When imaging is found to indicate a more hypoxic tumor, or establishes which parts of a solid tumor are more hypoxic than other parts, treatment can be personalized by dose modification or “dose painting.” However, hypoxia might be an (additional) target for treatment itself, or may also be countered before or during radiotherapy (hypoxia modification). Hypoxic cells within tumors can be targeted through so-called hypoxia sensitization using bioreductive compounds [24, 25]. Modification imaging of hypoxia could be essential, as hypoxia modification for less hypoxic tumors is not only a futile effort, but might even potentially harm the patient as treatment-related toxicity could increase with hypoxia-targeted therapy [23]. Several different approaches have been used to resensitize hypoxic tumors, especially in anemic patients, such as hyperbaric oxygen treatment, erythropoietin, or red blood cell transfusions.
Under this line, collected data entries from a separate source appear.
(** X17. A top-up or a send through the provider, with a current user:
    the call returns the created transaction (for a top-up: type topup,
    counterparty "TopUp", the given note or else "Top up"; for a send: type
    send with the given counterparty and note); the stores are as
    [createTransactionForCurrentUser] leaves them; and the in-memory state
    has the transaction prepended to its list, the balance that
    [getBalanceForCurrentUser] now returns, and is not loading. Its user,
    its error and its initialized flag are as before. *)
Theorem provider_creates_transaction st s user uuid now :
  getCurrentUser s = (Returned (Some user), s) →
  (∀ amount fee note,
     let params := Params.make topup (Some "TopUp"%string) amount fee
                     (Some (default "Top up"%string note)) in
     ∃ tx s',
       createTransactionForCurrentUser params uuid now s = (Returned tx, s')
       ∧ AppContext.topUp amount fee note uuid now (st, s)
         = (Returned tx,
            (AppState.make (AppState.initialized st) false (AppState.user st)
               (Some (shown_balance s')) (tx :: AppState.transactions st)
               (AppState.error st), s'))
       ∧ shown_balance s'
         = default 0%float (persisted_balance params (User.balance user)))
  ∧ (∀ amount fee counterparty note,
       let params := Params.make send counterparty amount fee note in
       ∃ tx s',
         createTransactionForCurrentUser params uuid now s = (Returned tx, s')
         ∧ AppContext.send amount fee counterparty note uuid now (st, s)
           = (Returned tx,
              (AppState.make (AppState.initialized st) false (AppState.user st)
                 (Some (shown_balance s')) (tx :: AppState.transactions st)
                 (AppState.error st), s'))
         ∧ shown_balance s'
           = default 0%float (persisted_balance params (User.balance user))).
Proof.
  intros Hcur. rewrite getCurrentUser_session_user in Hcur.
  injection Hcur as Huser.
  assert (∀ params,
            ∃ tx s',
              createTransactionForCurrentUser params uuid now s = (Returned tx, s')
              ∧ shown_balance s'
                = default 0%float (persisted_balance params (User.balance user)))
    as Hcreate.
  { intros params.
    pose proof (createTransaction_cases params uuid now s) as Hc.
    rewrite Huser in Hc. destruct Hc as (tx & s' & Hrun).
    exists tx, s'. split; [done|].
    pose proof (createTransaction_session_user params uuid now s user Huser) as Hs'.
    rewrite Hrun in Hs'. simpl in Hs'. unfold shown_balance. by rewrite Hs'. }
  split.
  - intros amount fee note params.
    destruct (Hcreate params) as (tx & s' & Hrun & Hbal).
    exists tx, s'. split_and!; [done| |done].
    provider_run. fold params. rewrite Hrun.
    by rewrite getBalanceForCurrentUser_shown.
  - intros amount fee counterparty note params.
    destruct (Hcreate params) as (tx & s' & Hrun & Hbal).
    exists tx, s'. split_and!; [done| |done].
    provider_run. fold params. rewrite Hrun.
    by rewrite getBalanceForCurrentUser_shown.
Qed.
(** X14. What [analyzeSleepCorrelations] reports.  Fewer than 3 entries
    give no correlation; otherwise at most 8 are reported, every one has a
    coefficient above 0.2 in absolute value (so never NaN), and its
    strength is the one [getCorrelationStrength] gives for the
    coefficient. *)
Theorem reported_correlations_exceed_threshold (entries : list Types.HealthEntrySchema) :
  let reported := CorrelationsService.analyzeSleepCorrelations entries in
  (Z.of_nat (length entries) < 3 -> reported = []) /\
  (length reported <= 8)%nat /\
  Forall (fun r =>
            (0.2 <? abs (SleepCorrelation.correlation r))%float = true /\
            is_nan (SleepCorrelation.correlation r) = false /\
            SleepCorrelation.strength r
            = fst (CorrelationsService.getCorrelationStrength
                     (SleepCorrelation.correlation r)))
    reported.
Proof.
  unfold CorrelationsService.analyzeSleepCorrelations.
  destruct (Z.ltb_spec (Z.of_nat (length entries)) 3) as [L|L].
  - cbv zeta. split; [reflexivity|]. split; [cbn; lia | constructor].
  - cbv zeta. split; [lia|].
    match goal with
    | |- context [Arr.sort ?c ?l] =>
        pose proof (sort_permutation c l) as P; set (reported := Arr.sort c l) in *;
        set (found := l) in *
    end.
    split.
    + rewrite (Permutation_length P). unfold found. rewrite !length_app.
      repeat match goal with
             | |- context [length (CorrelationsService.report ?a ?b ?c ?d ?e)] =>
                 let K := fresh "K" in
                 pose proof (report_length a b c d e) as K;
                 set (CorrelationsService.report a b c d e) in *
             end.
      lia.
    + apply (Permutation_Forall (Permutation_sym P)). unfold found.
      repeat rewrite Forall_app.
      assert (T : forall a b c d e,
                 Forall (fun r =>
                           (0.2 <? abs (SleepCorrelation.correlation r))%float = true /\
                           is_nan (SleepCorrelation.correlation r) = false /\
                           SleepCorrelation.strength r
                           = fst (CorrelationsService.getCorrelationStrength
                                    (SleepCorrelation.correlation r)))
                   (CorrelationsService.report a b c d e)).
      { intros a b c d e. eapply Forall_impl; [|apply report_threshold].
        intros r [H1 H2]. split; [exact H1|]. split; [|exact H2].
        destruct (is_nan (SleepCorrelation.correlation r)) eqn:Nn; [|reflexivity].
        apply is_nan_true_spec in Nn. rewrite Nn in H1. vm_compute in H1. discriminate. }
      repeat split; apply T.
Qed.

Section MoreTrends.
Import JS Types Arr CorrelationsService.

(** The number of entries [slice(-days)] keeps. *)
Lemma length_window {A} (a : list A) (days : Z) :
  Z.of_nat (length (sliceFrom (- days) a))
  = if 0 <? days then Z.min (Z.of_nat (length a)) days
    else Z.of_nat (length a) - Z.min (- days) (Z.of_nat (length a)).
Proof.
  unfold sliceFrom. rewrite length_skipn.
  destruct (Z.ltb_spec 0 days), (Z.ltb_spec (- days) 0); lia.
Qed.

End MoreTrends.
(** * image_encryptor: passphrase-seeded permutation and keystream XOR

    A shallow embedding of [image_encryptor.py] together with the parts of
    its libraries that decide what it computes: SHA-256 ([hashlib]), the
    legacy [numpy.random.RandomState] operations [permutation] and
    [randint], numpy's integer-array indexing, and the file boundary of
    OpenCV's [imread]/[imwrite]. *)

From Stdlib Require Import ZArith String Ascii.
From stdpp Require Import base list gmap.

Local Open Scope Z_scope.

(** ** Results of Python calls

    A call either returns a value or raises; the exceptions are the ones
    that the calls of the program can raise.  [MemoryFault] is not a Python
    exception: it stands for C code of a library leaving its defined
    behaviour. *)

Inductive exn : Type :=
  | UnicodeEncodeError
  | ValueError
  | IndexError
  | FileNotFoundError
  | FileExistsError
  | cv2_error
  | MemoryFault.

Inductive result (A : Type) : Type :=
  | Ok (a : A)
  | Raise (e : exn).

Arguments Ok {A} a.
Arguments Raise {A} e.

#[global] Instance result_ret : MRet result := fun _ a => Ok a.
#[global] Instance result_bind : MBind result := fun _ _ f m =>
  match m with
  | Ok a => f a
  | Raise e => Raise e
  end.
#[global] Instance result_fmap : FMap result := fun _ _ f m =>
  match m with
  | Ok a => Ok (f a)
  | Raise e => Raise e
  end.

(** [mapR f l] runs [f] over [l] from left to right and stops at the first
    exception. *)
Fixpoint mapR {A B : Type} (f : A -> result B) (l : list A) : result (list B) :=
  match l with
  | [] => Ok []
  | x :: l' => y ← f x; ys ← mapR f l'; Ok (y :: ys)
  end.

(** ** Strings and bytes

    A Python [str] is a sequence of code points; a [bytes] object or a
    [uint8] array is a sequence of integers in [0, 256). *)

Definition str : Type := list Z.
Definition bytes : Type := list Z.

Definition is_byte (b : Z) : Prop := 0 <= b < 256.

(** A literal of the program, read as its code points. *)
Definition lit (s : string) : str :=
  map (fun c => Z.of_N (N_of_ascii c)) (list_ascii_of_string s).

Definition is_surrogate (c : Z) : bool := (0xD800 <=? c) && (c <=? 0xDFFF).

(** Code points that a [str] can hold, and those among them that are
    Unicode scalar values, that is text. *)
Definition code_point (c : Z) : Prop := 0 <= c < 0x110000.
Definition scalar_value (c : Z) : Prop := code_point c /\ is_surrogate c = false.
Definition text (s : str) : Prop := Forall scalar_value s.

#[global] Instance scalar_value_dec (c : Z) : Decision (scalar_value c).
Proof. unfold scalar_value, code_point. apply _. Defined.

#[global] Instance text_dec (s : str) : Decision (text s).
Proof. unfold text. apply _. Defined.

(** [str.encode("utf-8")] with the default [errors="strict"]: surrogate
    code points are refused. *)
Definition encode_char (c : Z) : result bytes :=
  if c <? 0x80 then Ok [c]
  else if c <? 0x800 then
    Ok [Z.lor 0xC0 (Z.shiftr c 6); Z.lor 0x80 (Z.land c 0x3F)]
  else if c <? 0x10000 then
    if is_surrogate c then Raise UnicodeEncodeError
    else Ok [Z.lor 0xE0 (Z.shiftr c 12);
             Z.lor 0x80 (Z.land (Z.shiftr c 6) 0x3F);
             Z.lor 0x80 (Z.land c 0x3F)]
  else
    Ok [Z.lor 0xF0 (Z.shiftr c 18);
        Z.lor 0x80 (Z.land (Z.shiftr c 12) 0x3F);
        Z.lor 0x80 (Z.land (Z.shiftr c 6) 0x3F);
        Z.lor 0x80 (Z.land c 0x3F)].

Definition encode_utf8 (s : str) : result bytes :=
  (fun parts => concat parts) <$> mapR encode_char s.

(** [int.from_bytes(b, byteorder="big", signed=False)] *)
Definition int_from_bytes_big (b : bytes) : Z :=
  fold_left (fun acc x => acc * 256 + x) b 0.
(** ** Vocabulary of the properties *)

(** The event name a listener is registered under ([socket.on(name, ...)]). *)
Definition inbound_name (m : Msg) : string :=
  match m with
  | JoinRoom _ _ _ => "join-room"
  | CheckRoom _ => "check-room"
  | CodeChanged _ _ => "code-changed"
  | InputChanged _ _ => "input-changed"
  | ChangeLanguage _ _ => "change-language"
  | RunCode _ _ _ _ _ => "run-code"
  | ExecutionStatus _ _ => "execution-status"
  | CursorMove _ _ _ _ => "cursor-move"
  | CursorSelection _ _ _ _ => "cursor-selection"
  | CursorVisibility _ _ _ _ => "cursor-visibility"
  | CallOffer _ _ _ => "call-offer"
  | CallAnswer _ _ _ => "call-answer"
  | IceCandidate _ _ _ => "ice-candidate"
  | CallRequest _ _ => "call-request"
  | CallAccept _ _ => "call-accept"
  | CallReject _ _ => "call-reject"
  | CallEnd _ _ => "call-end"
  | UserReadyForCall _ _ => "user-ready-for-call"
  end.

(** The room field of a fan-out message; [join-room] and [check-room]
    are not fan-out events. *)
Definition fanout_room (m : Msg) : option string :=
  match m with
  | JoinRoom _ _ _ | CheckRoom _ => None
  | CodeChanged r _ | InputChanged r _ | ChangeLanguage r _
  | RunCode r _ _ _ _ | ExecutionStatus r _
  | CursorMove r _ _ _ | CursorSelection r _ _ _ | CursorVisibility r _ _ _
  | CallOffer r _ _ | CallAnswer r _ _ | IceCandidate r _ _
  | CallRequest r _ | CallAccept r _ | CallReject r _ | CallEnd r _
  | UserReadyForCall r _ => Some r
  end.

(** The renaming on the wire, as the specification words it:
    [change-language] becomes [language-changed], [run-code] becomes
    [code-run], every other name is kept. *)
Definition renamed (name : string) : string :=
  if String.eqb name "change-language" then "language-changed"
  else if String.eqb name "run-code" then "code-run"
  else name.

(** The registry entry of a socket when it is truthy: the room the
    [join-room] and [disconnect] handlers clean up. *)
Definition tracked_room (sock : string) (st : Server) : option string :=
  if truthy (socketToRoom st !! sock) then socketToRoom st !! sock else None.

(** What one socket receives out of a list of emitted events. *)
Definition delivered (sock : string) (out : list Emit) : list (string * Value) :=
  (λ em, (event em, payload em)) <$> filter (λ em, sock ∈ recipients em) out.

(** Room ids named by the [join-room] requests of a history. *)
Definition joined_room (e : Event) : option string :=
  match e with
  | Message _ _ (JoinRoom roomId _ _) => Some roomId
  | _ => None
  end.

(** The structural invariant of the reachable states. *)
Record consistent (st : Server) : Prop := mkConsistent {
  (* a room that is a key has a member *)
  rooms_nonempty : ∀ room s, activeRooms st !! room = Some s → s ≠ ∅;
  (* the cursor maps are those of the rooms that are keys *)
  cursors_follow : ∀ room, is_Some (roomCursors st !! room) ↔ is_Some (activeRooms st !! room);
  (* a connected member is in the Socket.IO room of the same name *)
  live_members : ∀ sock room, sock ∈ sockets st → sock ∈ members st room →
                              sock ∈ adapterRoom st room;
  (* only ids Socket.IO handed out are recorded *)
  members_issued : ∀ sock room, sock ∈ members st room → sock ∈ issued st;
  sockets_issued : sockets st ⊆ issued st
}.

(** Agreement of the membership table with the registry. *)
Definition registry_agrees (st : Server) : Prop :=
  (∀ sock room, sock ∈ members st room ↔ socketToRoom st !! sock = Some room) ∧
  (∀ sock, socketToRoom st !! sock ≠ Some "").

(** Histories in which no [join-room] request names the empty room id. *)
Definition named_rooms_only (evs : list Event) : Prop :=
  Forall (λ e, joined_room e ≠ Some "") evs.

(** ** The room status endpoint

    [app.get("/api/rooms/:roomId", ...)] reads [activeRooms] and the
    adapter's room table and answers with a JSON object. *)

(** [s && s.size > 0] for [s] a set or [undefined]: a set object is
    truthy, so the value is the comparison; [undefined] stays
    [undefined] ([None]). *)
Definition and_size_positive (s : option (gset string)) : option bool :=
  (λ s, bool_decide (0 < size s)%nat) <$> s.

(** [l || r] for operands that are [undefined] or booleans. *)
Definition js_or (l r : option bool) : option bool :=
  match l with
  | Some true => Some true
  | _ => r
  end.

(** The object handed to [res.json].  [status_exists] is [None] when
    the expression evaluates to [undefined], in which case the key is
    left out of the JSON text.  The two arrays are kept as the sets of
    their elements: a [Map] lists its keys in insertion order, which the
    maps of this development do not record. *)
Record RoomStatus : Type := mkRoomStatus {
  status_roomId : string;
  status_exists : option bool;
  status_participantCount : nat;
  status_activeRooms : gset string;
  status_socketRooms : gset string
}.

Definition room_status (roomId : string) (st : Server) : RoomStatus :=
  let roomParticipants := activeRooms st !! roomId in
  let socketRoom := adapterRooms st !! roomId in
  mkRoomStatus roomId
    (js_or (and_size_positive roomParticipants) (and_size_positive socketRoom))
    (match roomParticipants with
     | Some roomParticipants => size roomParticipants
     | None => match socketRoom with
               | Some socketRoom => size socketRoom
               | None => 0%nat
               end
     end)
    (dom (activeRooms st))
    (dom (adapterRooms st)).

(** ** More vocabulary *)

(** The socket an event belongs to. *)
Definition actor (e : Event) : string :=
  match e with
  | Connect sock | Message sock _ _ | Disconnect sock => sock
  end.

(** The two shapes of the object literals stored in a cursor map:
    [{position, userId, userInfo, timestamp}] and
    [{isVisible: true, userId, userInfo, timestamp}], each possibly with
    a [selection] added later. *)
Definition cursor_shape (c : Cursor) : bool :=
  match position c, isVisible c, userId c, userInfo c, timestamp c with
  | Some _, None, Some _, Some _, Some _ => true
  | None, Some true, Some _, Some _, Some _ => true
  | _, _, _, _, _ => false
  end.

(** ** The first server ([src/index.ts])

    The entry point with three listeners and no tables of its own: the
    only state is Socket.IO's.  [join-room] joins without leaving
    anything, [send-message] goes through [socket.to(roomId)],
    [change-language] goes through [io.to(roomId)], and the [disconnect]
    listener only logs. *)

Module Basic.

Inductive Msg : Type :=
| JoinRoom (roomId uid : string)
| SendMessage (roomId message : string)
| ChangeLanguage (roomId language : string).

(** [io.to(room).emit(ev, data)]: to every socket in the room, the
    one whose listener is running included. *)
Definition io_to_emit (st : Server) (room ev : string) (data : Value) : Emit :=
  mkEmit (adapterRoom st room) ev data.

Definition handle (sock : string) (m : Msg) (st : Server) : Server * list Emit :=
  match m with
  | JoinRoom roomId _ => (socket_join sock roomId st, [])
  | SendMessage roomId message =>
      (st, [socket_to_emit st sock roomId "receive-message" (VStr message)])
  | ChangeLanguage roomId language =>
      (st, [io_to_emit st roomId "language-changed" (VStr language)])
  end.

Inductive Event : Type :=
| Connect (sock : string)
| Message (sock : string) (m : Msg)
| Disconnect (sock : string).

Definition step (st : Server) (e : Event) : Server * list Emit :=
  match e with
  | Connect sock =>
      if decide (sock ∈ issued st) then (st, []) else (transport_open sock st, [])
  | Message sock m =>
      if decide (sock ∈ sockets st) then handle sock m st else (st, [])
  | Disconnect sock =>
      if decide (sock ∈ sockets st) then (transport_close sock st, []) else (st, [])
  end.

Fixpoint run (st : Server) (evs : list Event) : Server :=
  match evs with
  | [] => st
  | e :: evs => run (step st e).1 evs
  end.

End Basic.

(** ** Sample histories

    Sockets [X] and [Y] as in the end-to-end scenarios of the
    specification. *)

Definition pos_3_5 : Value := VObj [("line", VNum 3); ("ch", VNum 5)].

Definition sel_3_5 : Value := VObj [("anchor", pos_3_5); ("head", pos_3_5)].

Definition info_u2 : Value := VObj [("name", VStr "Ann"); ("color", VStr "#f00")].

(** [X] creates room [r1], [Y] joins it. *)
Definition two_in_r1 : list Event :=
  [ Connect "X"; Connect "Y";
    Message "X" 10 (JoinRoom "r1" "u1" true);
    Message "Y" 11 (JoinRoom "r1" "u2" false) ].

(** ... then [Y] reports a cursor position. *)
Definition cursor_in_r1 : list Event :=
  two_in_r1 ++ [ Message "Y" 12 (CursorMove "r1" pos_3_5 "u2" info_u2) ].

(** [X] and [Y] meet in the room whose id is the empty string. *)
Definition two_in_unnamed : list Event :=
  [ Connect "X"; Connect "Y";
    Message "X" 10 (JoinRoom "" "u1" true);
    Message "Y" 11 (JoinRoom "" "u2" false) ].

(** [X] creates the room named by its own socket id, then creates
    [r2]: the "leave previous room" block makes it leave the Socket.IO
    room of its own id. *)
Definition left_own_id_room : list Event :=
  [ Connect "X";
    Message "X" 10 (JoinRoom "X" "u1" true);
    Message "X" 11 (JoinRoom "r2" "u1" true) ].

(** [X] creates the room named by its own socket id and [Y] joins it. *)
Definition two_in_id_room : list Event :=
  [ Connect "X"; Connect "Y";
    Message "X" 10 (JoinRoom "X" "u1" true);
    Message "Y" 11 (JoinRoom "X" "u2" false) ].

(** An event that keeps room ids and socket ids apart: sockets take
    their ids in [ids], [join-room] requests name rooms outside it. *)
Definition keeps_ids_apart (ids : gset string) (e : Event) : Prop :=
  match e with
  | Connect sock => sock ∈ ids
  | Message _ _ (JoinRoom roomId _ _) => roomId ∉ ids
  | _ => True
  end.

(** What holds of the states of a history that keeps ids apart: the
    Socket.IO room named by a socket id holds that socket, while it is
    connected, and nobody else. *)
Record ids_apart (ids : gset string) (st : Server) : Prop := mkIdsApart {
  connected_ids : sockets st ⊆ ids;
  id_room_owner : ∀ sock x, sock ∈ ids → x ∈ adapterRoom st sock → x = sock;
  id_room_joined : ∀ sock, sock ∈ sockets st → sock ∈ adapterRoom st sock;
  registry_apart : ∀ sock room, socketToRoom st !! sock = Some room → room ∉ ids
}.

(** * Properties *)

(** ** The transport primitives and the shared cleanup block *)

Lemma size_zero (s : gset string) : size s = 0%nat ↔ s = ∅.
Proof. rewrite size_empty_iff. by unfold_leibniz. Qed.

Lemma has_key {A} (o : option A) :
  bool_decide (is_Some o) = match o with Some _ => true | None => false end.
Proof.
  destruct o; [by apply bool_decide_eq_true; eauto|].
  apply bool_decide_eq_false. by intros [? ?].
Qed.

Lemma drop_from_default sock (o : option (gset string)) :
  default ∅ (o ≫= drop_from sock) = default ∅ o ∖ {[sock]}.
Proof.
  destruct o as [s|]; simpl; [|set_solver].
  unfold drop_from. destruct (decide (s ∖ {[sock]} = ∅)) as [Hs|Hs]; simpl; [by rewrite Hs|done].
Qed.

Lemma drop_from_nonempty sock (s s' : gset string) :
  drop_from sock s = Some s' → s' ≠ ∅.
Proof. unfold drop_from. case_decide; naive_solver. Qed.

Lemma adapterRoom_socket_join sock room st room' :
  adapterRoom (socket_join sock room st) room' =
  if decide (room' = room) then {[sock]} ∪ adapterRoom st room else adapterRoom st room'.
Proof.
  unfold adapterRoom, socket_join; simpl. case_decide as Hr.
  - subst. by rewrite lookup_insert_eq.
  - by rewrite lookup_insert_ne.
Qed.

Lemma adapterRooms_socket_leave sock room st :
  adapterRooms (socket_leave sock room st) =
  partial_alter (λ o, o ≫= drop_from sock) room (adapterRooms st).
Proof.
  unfold socket_leave; simpl. apply map_eq; intros room'.
  rewrite lookup_partial_alter.
  destruct (adapterRooms st !! room) as [s|] eqn:Hs; simpl.
  - destruct (drop_from sock s) eqn:Hd; case_decide; subst;
      rewrite ?lookup_insert_eq, ?lookup_delete_eq, ?lookup_insert_ne, ?lookup_delete_ne by done;
      by rewrite ?Hs.
  - case_decide; subst; by rewrite ?Hs.
Qed.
These have been largely unsuccessful, or even counterproductive [26, 27]. A successful hypoxia modification strategy is the breathing of carbogen in combination with nicotinamide, which in combination with accelerated radiotherapy (ARCON) led to an improved regional control in laryngeal cancer patients with hypoxic tumors [28], and particularly in anemic patients [29]. Another successful approach is combining radiotherapy with the oxygen-mimetic nimorazole, which selectively sensitizes hypoxic cells to ionizing radiation by replacing oxygen in the chemical reactions that lead to the production of DNA damage [30]. Imaging patients for a priori selection of hypoxic tumors will be of the utmost importance of determining the effect of hypoxia-modification strategies.